Светлый фон

В самой Аргентине не допустить углубления противоречий пыталась центристская группировка во главе с членами ЦК КПА О. Гиольди и И. Мальо Лопесом, усматривавшими в противостоянии обеих групп борьбу за единоличное руководство. Однако конфликтующие стороны отвергли любые попытки примирения, свысока оценивая позиции центристов. Р. Гиольди счел «несомненной глупостью» высказывание Мальо Лопеса об «отсутствии солидарности с Пенелоном» как причине кризиса, патетически вопрошая: что это «непонимание или слепое обожание»?[1191] Скептически отнесся к попытке посредничества и Пенелон, не веривший в возможности О. Гиольди создать «новую тенденцию». Правда, лидер «меньшинства» снисходительно выразил надежду, что она не будет «тенденцией тех, кто занимается скандальными махинациями для удовлетворения малопонятных интересов, ставя партию в опасность и дискредитируя ее в глазах Интернационала, это не будет и тенденцией тех, кто, как я (и два-три человека еще), не собирались допустить, чтобы так игрались с тем, что стоило такого труда организовать»[1192].

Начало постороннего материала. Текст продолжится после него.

Lemma deleteHistories_removes_old_witness :
  let w := pr_old_world in
  let w' := snd (deletePullRequestQueueHistoryOutOfRange sim_controller w) in
  map (fun n => bool_decide (is_Some (kview PullRequestQueueHistory w' !! ("s2h-teamtest", n)))) ["h1"; "h2"; "h3"]
    = [true; false; false] /\
  (kview PullRequestQueueHistory w' = kview PullRequestQueueHistory w \/
   exists t, trimmed sim_controller t (48 * Hour) (kview PullRequestQueueHistory w) (kview PullRequestQueueHistory w')).
Proof.
  intros w w'. split; [by vm_compute|].
  assert (fst (deletePullRequestQueueHistoryOutOfRange sim_controller w) = Ok tt) as Hok by by vm_compute.
  refine (deleteHistories_removes_old sim_controller w w' (48 * Hour) _ _ (ok_run _ _ _ Hok)).
  - intros r w1 config w2 Hc. rewrite (proj1 (proj2 (proj2 (qsim_config _ _ _ _ Hc)))). reflexivity.
  - intros k h [Hk _]%well_filed_lookup. simpl in Hk.
    repeat (apply lookup_insert_Some in Hk as [[_ <-]|[_ Hk]]; [reflexivity|]). by rewrite lookup_empty in Hk.
Defined.

(** ** A trigger that has failed *)

(** The trigger of the first commit has failed, and the next one is known. *)
Definition pr_failed : PullRequestQueue :=
  (sim_prq "b" "c1") <| prq_Spec ::= fun s =>
    s <| ps_IsPRTriggerFailed := Some true |> <| ps_UpcomingCommitSHA := "c2" |> |>.
Definition pr_view (w : PrqSim) :=
  (fun q => (pst_State (prq_Status q), ps_CommitSHA (prq_Spec q), ps_IsPRTriggerFailed (prq_Spec q),
             om_Labels (prq_Meta q) !! "state")) <$> pr_stored w.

Центристы, не будучи лично заинтересованными в исходе борьбы за власть в партии, лучше «большинства» и «меньшинства» видели опасности, подстерегавшие КПА при углублении разногласий. Сразу после отъезда Р. Гиольди в Москву конфликт стал расширяться и затронул уже рядовых коммунистов, которые до этого времени почти не информировались своими руководителями о содержании разногласий и позициях сторон. Мальо Лопес и О. Гиольди сообщили Кодовилье об «удивлении» партийных масс, которые могут «отреагировать насилием под давлением Пенелона», предупредив о возможности борьбы с жертвами среди активистов. Одним из путей избежать «невосполнимого вреда» центристы видели в вызове Пенелона в Москву[1193]. Понимая, что обе группировки может остановить только авторитетное мнение, и ясно осознавая отсутствие у них самих достаточного влияния, центристы потребовали от Москвы немедленных рекомендаций о мерах, которые они должны предпринять для предотвращения столкновения с опорой на поддержку высших структур Коминтерна[1194].

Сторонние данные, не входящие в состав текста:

Definition Reconcile (req : Request) : M W Result :=
  do now <- now;
  do r <- attempt (k_get PullRequestTrigger req);
  match r with
  | inl err => if IsNotFound err then mret noResult else throw err
  | inr prTrigger =>
      do ' (res, _) <- with_obj prTrigger (reconcile_trigger now (fst req));
      mret res
  end.
End trigger.

(** ** [internal/samsahai/pullrequest.go] *)

Definition getPullRequestTriggerLabels (teamName bundle prNumber : string) : gmap string string :=
  <["pr-number" := prNumber]> (<["bundle" := bundle]> (GetDefaultLabels teamName)).

Section samsahai.
Context {W : Type} `{GR : GoRuntime W} `{CFG : ConfigController W} `{S2H : SamsahaiController W}.
Context `{KT : KClient W PullRequestTrigger}.

Definition validatePullRequestBundleName (teamName prBundleName : string) : M W unit :=
  do prConfig <- cfg_GetPullRequestConfig teamName;
  do prConfig <- deref prConfig;
  if existsb (fun bundle => String.eqb (prb_Name bundle) prBundleName) (cpr_Bundles prConfig) then mret tt
  else throw ErrPullRequestBundleNotFound.

(** An older trigger of the pull request is replaced. *)
Definition TriggerPullRequestDeployment (teamName bundleName prNumber commitSHA : string)
    (bundleCompsTag : gmap string string) (tearDownDuration : option PullRequestTearDownDuration)
    (testRunner : option ConfigTestRunnerOverrider) : M W unit :=
  run validatePullRequestBundleName teamName bundleName;
  do teamComp <- s2h_GetTeam teamName;
  do tags <- range_map bundleCompsTag;
  let components := map (fun p =>
    mkPullRequestTriggerComponent (fst p) (Some (mkImage "" (snd p))) "" "") tags in
  let namespace := tn_Staging (tst_Namespace (team_Status teamComp)) in
  let prTriggerName := GenPullRequestBundleName bundleName prNumber in
  do r <- attempt (k_get PullRequestTrigger (namespace, prTriggerName));
  run (match r with
       | inl err => if IsNotFound err then mret tt else throw err
       | inr prTrigger => k_delete prTrigger
       end);
  k_create (mkPullRequestTrigger
    ((namedMeta namespace prTriggerName)
       <| om_Labels := getPullRequestTriggerLabels teamName bundleName prNumber |>)
    (mkPullRequestTriggerSpec bundleName prNumber commitSHA components None None "" tearDownDuration testRunner)
    zeroPrtStatus).
End samsahai.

В начале октября Пенелон пригрозил «пронунсиаменто» в партии, если «большинство» не откажется от своих позиций. Через месяц «государственный переворот» превратился в реальность, тщательно подготовленный по всем законом жанра, так привычного для Латинской Америки. Даже его объявление заранее вполне вписывалось в привычный сценарий — и о военных переворотах, и об их главных вождях в «банановых республиках» зачастую знали задолго до их осуществления. О своих намерениях «коммунистические путчисты» предварительно известили даже Коминтерн. В телеграмме Кодовилье «меньшинство», констатировав невозможность прийти к компромиссу, провозгласило свою решимость не работать с большинством ЦК, которое «фальсифицирует документы и саботирует резолюции, принятые ими самими же, которое прячет документы Интернационала и направляет лживую телеграфную информацию, представляя ее как резолюции Центрального Комитета». «Мы не можем допустить, чтобы четыре интригана и карьериста изображали из себя партию и разрушили этим результат десяти лет работы по ее развитию», — телеграфировал Пенелон, видевший единственно возможным решением немедленное исключение своих антагонистов из КПА. Коминтерну предъявлялся ультиматум: «Мы ставим перед партией вопрос об исключении „большинства или нас“»[1195]. И только теперь, впервые за все время кризиса, секретарь ЮАСКИ заявил о необходимости в интересах партии его поездки в Москву.